Roger llegó a la cuarta ronda en el Abierto de Australia, perdiendo ante David Nalbandian por tercera vez en tantos encuentros profesionales y rebotando en febrero para volver al curso ganador. Logró dos victorias individuales contra Holanda en la Copa Davis y ganó el título en Marsella, seguido de otra semifinal en Rotterdam.

Además de ser uno de los favoritos en Dubai, el suizo venció a cinco rivales en sets seguidos por el segundo título en tres torneos y 20 victorias ATP en su cuenta, la mayor parte de la temporada antes del primer evento Masters 1000 en Indian Wells.

Allí, Roger sobrevivió a una prueba severa de Felix Mantilla en el primer partido, dejando caer el primer partido en el desempate antes de anotar un descanso decisivo en el set número dos que le dio impulso, controlando el resultado antes de que el español se retirara mientras perdía 4-1 Tercer set.

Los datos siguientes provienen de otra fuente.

(* ===== verification/Syscalls.v ===== *)
(** * Files and system calls seen by user programs

    [vfs_open], [vfs_read] and [vfs_close] (src/fs/open.c, src/fs/read.c), the
    system calls (src/syscalls.c) and the exception entry that dispatches them
    (src/asm/entry.S, include/entry.h).

    A pointer passed by a program is an address of the memory in force during
    the call.  When a call switches to another task, the rest of the entry code
    runs when the caller is resumed: the outcome is then [Suspended]. *)

From S2P Require Export Process.

Section syscalls.
Context {O : PageOps}.
(** The processor's translation and [ret_from_fork], as in Process.v. *)
Context (mmu : mem -> Z -> Z -> option Z) (ret_from_fork : Z).
(** The address of the literal "/dev/timer"; the value of the system timer's
    counter register when it is read; the address of [vfs_read]'s local
    variable [timer_val]; the exception level [get_el] reports. *)
Context (dev_timer clo timer_val_slot el : Z).

(** ** src/fs/open.c and src/fs/read.c *)

Definition TIMER_FILE_ID : Z := 255.

Definition vfs_open (path flags : Z) : K Z :=
  cur ← get_current_task;
  t ← get_task cur;
  _ ← when (fd_file (fd_table t) =? 0) init_fd_table;
  c ← strcmp path dev_timer;
  if c =? 0 then create_fd (File TIMER_FILE_ID 0 0)
  else
    r ← rdfs_open_file path flags;
    match r with None => mret 0 | Some file => create_fd file end.

Definition vfs_close (fd : Z) : K unit := delete_fd fd.

(** [file] is a local copy of the descriptor's entry: the index advanced by
    [rdfs_read_file] is dropped. *)
Definition vfs_read (fd buf size : Z) : K Z :=
  r ← get_file_from_fd fd;
  match r with
  | None => mret (-1)
  | Some file =>
      if file_id file =? TIMER_FILE_ID then
        _ ← store32 timer_val_slot clo;
        _ ← memcpy buf timer_val_slot 4;
        mret 4
      else
        r ← rdfs_read_file file buf size;
        let '(n, _) := (r : Z * file_t) in mret (s64 n)
  end.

Después del partido, Federer habló sobre la presión que cada jugador de la parte superior lleva en cada encuentro, mencionando las altas expectativas de los fanáticos y elogiando a los rivales y diciendo que es imposible vencerlos a todos cada vez.

“Cuando estás en el top 5, como yo en este momento, el foco está en ti y la presión de las expectativas siempre está ahí. Gané dos de los últimos tres torneos y tengo la mayor cantidad de victorias en la gira; la gente espera cosas de mí y siento eso también en la multitud.

Se sorprendieron cuando perdí el primer set contra Mantilla, pero hay muchos grandes jugadores por ahí. No es fácil pisar la cancha y vencer a esos muchachos cada vez. Tal vez sientas un poco de presión extra pero no yo, no por el momento “.